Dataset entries
(** Whatever another endpoint sends, the answer to it does not touch the session. *)
Lemma kept_respond packet endpoint binding owner u k s :
  endpoint ≠ owner → peer_bindings s !! es_scid e = Some (owner, u) → holds o e s →
  holds o e (snd (snd (respond (K:=K) o f packet endpoint binding now (k, s)))).
Proof.
  intros Hne Hp Hs. unfold respond.
  destruct (unpack_with_budget packet (budget o)) as [[h payload]| |] eqn:Hu; [|done..].
  case_bool_decide.
  { unfold mbind, st_bind, node. simpl. destruct (receive_open_limited _ _ _ _ _ _ _) as [r l]. by destruct r. }
  case_bool_decide.
  { match goal with |- holds _ _ (snd (snd (?m _))) => assert (kept m) as Hk; [|by apply Hk] end.
    apply maintains_bind; [apply maintains_sysm|intros secret].
    apply maintains_bind; [apply maintains_sysm|intros nonce].
    apply maintains_bind; [apply kept_open_auth|intros [?|?]]; [auto with serve|].
    apply maintains_bind; [by apply kept_update|auto with serve]. }
  destruct (decide (scid h = es_scid e)) as [Hsc|Hsc].
  { assert (∀ B (g : bool → st (K * Node) (stop CliError) B),
      (from_peer (scid h) endpoint binding ≫= g) (k, s) = g false (k, s)) as Hfalse.
    { intros B g. unfold mbind, st_bind, from_peer, node, peer_matches. simpl. rewrite Hsc, Hp.
      by rewrite bool_decide_eq_false_2 by congruence. }
    case_bool_decide; [by rewrite Hfalse|]. case_bool_decide; [by rewrite Hfalse|].
    case_bool_decide; [by rewrite Hfalse|done]. }
  match goal with |- holds _ _ (snd (snd (?m _))) => assert (kept m) as Hk; [|by apply Hk] end.
  assert (kept (on_server (K:=K) (receive_accept packet now))) as Ha
    by (apply kept_server; intros; [apply receive_accept_shrinks|apply receive_accept_spares]).
  assert (kept (on_server (K:=K) (server_receive_data packet now))) as Hd.
  { apply kept_server; intros; [apply receive_data_shrinks|].
    eapply receive_data_spares; [|done]. subst. replace (hc_budget _) with (budget o). done. }
  assert (kept (on_server (K:=K) (server_receive_close packet now))) as Hc.
  { apply kept_server; intros; [apply receive_close_shrinks|].
    eapply receive_close_spares; [|done]. replace (hc_budget _) with (budget o). done. }
  assert (∀ pt, kept (on_server (K:=K) (server_send_data (scid h) pt))) as Hd'
    by (intros; apply kept_server; intros; [apply send_shrinks|by apply server_send_spares]).
  assert (kept (update (K:=K) set_ready_sent)) as Hr by by apply kept_update.
  assert (kept (update (K:=K) (λ s, add_success (set_peers (delete (scid h) (peer_bindings s)) s)))) as Hx
    by by apply kept_update.
  repeat case_bool_decide; repeat match goal with
  | |- maintains _ (_ ≫= _) => apply maintains_bind; [|intros ?]
  | |- maintains _ (if ?b then _ else _) => destruct b
  | |- maintains _ (match ?x with _ => _ end) => destruct x
  | _ => progress auto with serve
  end.
Qed.

Lemma kept_cleanup s : holds o e s → holds o e (cleanup now s).
Proof.
  intros [Hb He]. unfold cleanup, server_view.
  pose proof (spares_expire (es_scid e) now (server s) (world s) e He eq_refl Hlive) as Hk.
  pose proof (shrinks_expire now (server s) (world s)) as [Hc _].
  destruct (expire now (server s, world s)) as [m w]. simpl in *. split; [simpl; congruence|exact Hk].
Qed.
(** C31: while nothing changes underneath, the topology check accepts exactly the isolated
    namespaces.  The requested names are distinct valid names; the network namespace is not that
    of process 1 (before the privilege drop); IPv6 is disabled everywhere; every line of the route
    table is well formed and none is a default route that is not a reject route; and the
    interfaces are the loopback, which is down, and the requested ones, each up, with no IPv4 and
    no global IPv6 address and no bridge or bond above it. *)
Theorem isolated_topology_iff names compare_pid_one k :
  still k →
  verify_isolated_topology names compare_pid_one k = (Ok (), k) ↔
  topology_rules names compare_pid_one k.
Proof.
  intros Hk. unfold verify_isolated_topology, topology_rules.
  pose proof (names_check names) as Hn. destruct (_ || existsb _ _); [naive_solver|].
  assert (names_rule names) as Hnames by tauto. clear Hn.
  rewrite bind_check by apply snd_namespace, Hk.
  assert (ipv6_rule names k ↔ ipv6_rule (btree_set names) k) as ->.
  { unfold ipv6_rule. setoid_rewrite elem_of_app. by setoid_rewrite elem_of_btree_set. }
  rewrite <- (namespace_check k Hk), <- (ipv6_check k Hk), <- (route_check k Hk),
    <- (interfaces_check k Hk names).
  split.
  - intros (same & Hns & Hrest). destruct same; [done|].
    apply bind_check in Hrest as ([] & ? & Hrest); [|apply snd_ipv6, Hk].
    apply bind_check in Hrest as ([] & ? & Hrest); [|apply snd_route, Hk]. done.
  - intros (_ & Hns & Hv6 & Hr & Hi). exists false. split; [done|].
    apply bind_check; [apply snd_ipv6, Hk|]. exists (). split; [done|].
    apply bind_check; [apply snd_route, Hk|]. by exists ().
Qed.

End Isolation.
(* ===== verification/LinuxScenario.v ===== *)
(** * A concrete kernel

    A small executable kernel that obeys the laws of [LinuxInv.v]: short writes
    and reads, one descriptor counter, two capability bits.  It runs the
    launcher from its arguments to readiness, which instantiates the theorems,
    and repeats the repository's tests of the route parser and of the privilege
    snapshot. *)

From S2P Require Import Prelude Wire Checksum Codec Crypto SessionMsg Replay SessionCrypto Directional Manifest Forward Native Bpf Text Linux Topology LinuxInv Launcher.
From stdpp Require Import gmap strings.
#[local] Open Scope Z_scope.

(** ** State *)

Record Demo : Set := mkDemo {
  d_uid : Z * Z * Z * Z;
  d_gid : Z * Z * Z * Z;
  d_groups : list Z;
  d_caps : bool;
  d_bounding : bool;
  d_nnp : bool;
  d_dumpable : Z;
  d_filters : gmap Z (list sock_filter);
  d_files : gmap Z Memfd;
  d_next : Z;
}.

Definition with_ids (u g : Z * Z * Z * Z) (groups : list Z) (k : Demo) : Demo :=
  mkDemo u g groups (d_caps k) (d_bounding k) (d_nnp k) (d_dumpable k) (d_filters k) (d_files k)
    (d_next k).
Definition with_flags (caps bounding nnp : bool) (dumpable : Z) (k : Demo) : Demo :=
  mkDemo (d_uid k) (d_gid k) (d_groups k) caps bounding nnp dumpable (d_filters k) (d_files k)
    (d_next k).
Definition with_fds (filters : gmap Z (list sock_filter)) (files : gmap Z Memfd) (next : Z)
    (k : Demo) : Demo :=
  mkDemo (d_uid k) (d_gid k) (d_groups k) (d_caps k) (d_bounding k) (d_nnp k) (d_dumpable k)
    filters files next.

Definition all_caps : Z := 0x1ffffffffff.
Definition cap_values (k : Demo) : list Z :=
  replicate 4 (if d_caps k then all_caps else 0) ++ [if d_bounding k then all_caps else 0].

Definition quad (q : Z * Z * Z * Z) : list Z := let '(a, b, c, d) := q in [a; b; c; d].

#[export] Instance demo_kernel_state : KernelState Demo := {|
  security k := mkSecurity (mkFull (quad (d_uid k)) (quad (d_gid k)) (d_groups k) (cap_values k)
                              (d_nnp k)) (d_dumpable k);
  attached k fd := if fd <? d_next k then d_filters k !! fd else None;
  memfd k fd := if fd <? d_next k then d_files k !! fd else None;
|}.

(** ** Files and interfaces *)

Definition newline : text := [10].
Definition status_text (caps bounding : bool) : text :=
  ascii_bytes "Name:" ++ [9] ++ ascii_bytes "r8" ++ newline ++
  foldr (λ '(n, v) t, ascii_bytes n ++ [9] ++ hex_field 16 v ++ newline ++ t) []
    (zip ["CapInh:"; "CapPrm:"; "CapEff:"; "CapBnd:"; "CapAmb:"]%string
       (replicate 3 (if caps then all_caps else 0) ++
        [if bounding then all_caps else 0; if caps then all_caps else 0])).

Definition route_header : text :=
  ascii_bytes "Iface Destination Gateway Flags RefCnt Use Metric Mask MTU Window IRTT" ++ newline.

Definition demo_file (k : Demo) (path : string) : option text :=
  if bool_decide (path = "/proc/self/status"%string) then Some (status_text (d_caps k) (d_bounding k))
  else if bool_decide (path = "/proc/sys/kernel/cap_last_cap"%string) then
    Some (ascii_bytes "2" ++ newline)
  else if bool_decide (path = "/proc/net/route"%string) then
    Some (route_header ++
          ascii_bytes "lo 00000000 00000000 0200 0 0 0 00000000 0 0 0" ++ newline)
  else if bool_decide (path ∈ ipv6_path <$> ["all"; "default"; "lo"; "eth0"; "eth1"]%string) then
    Some (ascii_bytes "1" ++ newline)
  else None.

Definition link_local : bytes := [0xfe; 0x80] ++ replicate 13 0 ++ [1].
Definition demo_ifaddrs : list ifaddr :=
  [mkIfaddr (Name "lo") (IFF_LOOPBACK) (Some OtherFamily);
   mkIfaddr (Name "eth0") IFF_UP (Some OtherFamily);
   mkIfaddr (Name "eth1") IFF_UP None;
   mkIfaddr (Name "eth0") IFF_UP (Some (Inet6 link_local))].

Definition demo_hardware (name : bytes) : bytes :=
  demo_mac (if bool_decide (take 4 name = ascii_bytes "eth0") then 21 else 23) ++ replicate 8 0.

(** ** The calls *)

Definition demo_write (fd : Z) (data : bytes) (k : Demo) : Z * Demo :=
  match d_files k !! fd with
  | Some f =>
      let chunk := take 4 data in
      (len chunk,
       with_fds (d_filters k)
         (<[fd := mkMemfd (overwrite (content f) (position f) chunk)
                    (position f + length chunk) (seals f)]> (d_files k)) (d_next k) k)
  | None => (-1, k)
  end.

(** How many bytes a read returns at most. *)
Definition short_read (count : nat) : nat := Nat.min 3 count.

Definition demo_pread (fd count offset : Z) (k : Demo) : Z * bytes :=
  match d_files k !! fd with
  | Some f =>
      let chunk := take (short_read (Z.to_nat count)) (drop (Z.to_nat offset) (content f)) in
      (len chunk, chunk)
  | None => (-1, [])
  end.

Definition demo_setsockopt (fd option : Z) (value : sockopt) (k : Demo) : Z * Demo :=
  if option =? SO_DETACH_FILTER then (-1, k) else
  if option =? SO_ATTACH_FILTER then
    match value with
    | OptProgram p =>
        if fd <? d_next k then (0, with_fds (<[fd := p]> (d_filters k)) (d_files k) (d_next k) k)
        else (-1, k)
    | OptInt _ => (-1, k)
    end
  else (0, k).

Definition demo_prctl (option value : Z) (k : Demo) : Z * Demo :=
  if option =? PR_GET_NO_NEW_PRIVS then (if d_nnp k then 1 else 0, k) else
  if option =? PR_GET_DUMPABLE then (d_dumpable k, k) else
  if option =? PR_SET_DUMPABLE then
    (0, with_flags (d_caps k) (d_bounding k) (d_nnp k) value k) else
  if option =? PR_SET_NO_NEW_PRIVS then
    (0, with_flags (d_caps k) (d_bounding k) true (d_dumpable k) k) else
  if option =? PR_CAPBSET_DROP then
    (0, with_flags (d_caps k) (d_bounding k && negb (value =? 2)) (d_nnp k) (d_dumpable k) k) else
  (0, k).

Definition demo_sys {A : Set} (c : call A) (k : Demo) : A * Demo :=
  match c in call A return A * Demo with
  | ReadToString path => (demo_file k path, k)
  | ReadFile path => (Some [123; 125], k)
  | Metadata path =>
      (if bool_decide (path = "/proc/self/ns/net"%string) then Some (4, 100) else
       if d_caps k then Some (4, 1) else None, k)
  | PathExists _ => (false, k)
  | Getifaddrs => (Some demo_ifaddrs, k)
  | Freeifaddrs => (tt, k)
  | Socket _ _ _ => (d_next k, with_fds (d_filters k) (d_files k) (d_next k + 1) k)
  | Close fd => (tt, with_fds (delete fd (d_filters k)) (delete fd (d_files k)) (d_next k) k)
  | Bind _ _ => (0, k)
  | Setsockopt fd _ option value => demo_setsockopt fd option value k
  | LastOsError => (EPERM, k)
  | Siocgifindex _ _ => (0, 2, k)
  | Siocgifmtu _ _ => (0, 1500, k)
  | Siocgifhwaddr _ name => (0, demo_hardware name, k)
  | Setgroups groups => (0, with_ids (d_uid k) (d_gid k) groups k)
  | Setresgid r e s => (0, with_ids (d_uid k) (r, e, s, e) (d_groups k) k)
  | Setresuid r e s => (0, with_ids (r, e, s, e) (d_gid k) (d_groups k) k)
  | Capset _ _ _ => (0, with_flags false (d_bounding k) (d_nnp k) (d_dumpable k) k)
  | Prctl option value => demo_prctl option value k
  | Getgroups size => (len (d_groups k), if size =? 0 then [] else d_groups k, k)
  | Getresuid => let '(r, e, s, _) := d_uid k in (0, (r, e, s), k)
  | Getresgid => let '(r, e, s, _) := d_gid k in (0, (r, e, s), k)
  | Setfsuid v =>
      let '(r, e, s, f) := d_uid k in
      (f, if v =? u32_max then k else with_ids (r, e, s, v) (d_gid k) (d_groups k) k)
  | Setfsgid v =>
      let '(r, e, s, f) := d_gid k in
      (f, if v =? u32_max then k else with_ids (d_uid k) (r, e, s, v) (d_groups k) k)
  | MemfdCreate _ _ =>
      (d_next k, with_fds (d_filters k) (<[d_next k := mkMemfd [] 0 0]> (d_files k)) (d_next k + 1) k)
  | Write fd data => demo_write fd data k
  | AddSeals fd s =>
      match d_files k !! fd with
      | Some f => (0, with_fds (d_filters k)
                        (<[fd := mkMemfd (content f) (position f) (Z.lor (seals f) s)]> (d_files k))
                        (d_next k) k)
      | None => (-1, k)
      end
  | GetSeals fd => (match d_files k !! fd with Some f => seals f | None => -1 end, k)
  | Fstat fd => (match d_files k !! fd with Some f => (0, len (content f)) | None => (-1, 0) end, k)
  | Pread fd count offset => (demo_pread fd count offset k, k)
  | Recv _ _ _ => (-1, [], k)
  | SendTo _ data => (len data, k)
  | Poll fds _ => ((len fds, replicate (length fds) 1), k)
  | WouldBlock => (true, k)
  | ClockGettime => (0, k)
  end.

Task brief – What you return should be exactly the lines above, starting at the one with "apply maintains_bind; [apply maintains_sysm|intros secret]." and ending at the one with "else _) => destruct b", and nothing else.

Output of the task –
    apply maintains_bind; [apply maintains_sysm|intros secret].
    apply maintains_bind; [apply maintains_sysm|intros nonce].
    apply maintains_bind; [apply kept_open_auth|intros [?|?]]; [auto with serve|].
    apply maintains_bind; [by apply kept_update|auto with serve]. }
  destruct (decide (scid h = es_scid e)) as [Hsc|Hsc].
  { assert (∀ B (g : bool → st (K * Node) (stop CliError) B),
      (from_peer (scid h) endpoint binding ≫= g) (k, s) = g false (k, s)) as Hfalse.
    { intros B g. unfold mbind, st_bind, from_peer, node, peer_matches. simpl. rewrite Hsc, Hp.
      by rewrite bool_decide_eq_false_2 by congruence. }
    case_bool_decide; [by rewrite Hfalse|]. case_bool_decide; [by rewrite Hfalse|].
    case_bool_decide; [by rewrite Hfalse|done]. }
  match goal with |- holds _ _ (snd (snd (?m _))) => assert (kept m) as Hk; [|by apply Hk] end.
  assert (kept (on_server (K:=K) (receive_accept packet now))) as Ha
    by (apply kept_server; intros; [apply receive_accept_shrinks|apply receive_accept_spares]).
  assert (kept (on_server (K:=K) (server_receive_data packet now))) as Hd.
  { apply kept_server; intros; [apply receive_data_shrinks|].
    eapply receive_data_spares; [|done]. subst. replace (hc_budget _) with (budget o). done. }
  assert (kept (on_server (K:=K) (server_receive_close packet now))) as Hc.
  { apply kept_server; intros; [apply receive_close_shrinks|].
    eapply receive_close_spares; [|done]. replace (hc_budget _) with (budget o). done. }
  assert (∀ pt, kept (on_server (K:=K) (server_send_data (scid h) pt))) as Hd'
    by (intros; apply kept_server; intros; [apply send_shrinks|by apply server_send_spares]).
  assert (kept (update (K:=K) set_ready_sent)) as Hr by by apply kept_update.
  assert (kept (update (K:=K) (λ s, add_success (set_peers (delete (scid h) (peer_bindings s)) s)))) as Hx
    by by apply kept_update.
  repeat case_bool_decide; repeat match goal with
  | |- maintains _ (_ ≫= _) => apply maintains_bind; [|intros ?]
  | |- maintains _ (if ?b then _ else _) => destruct b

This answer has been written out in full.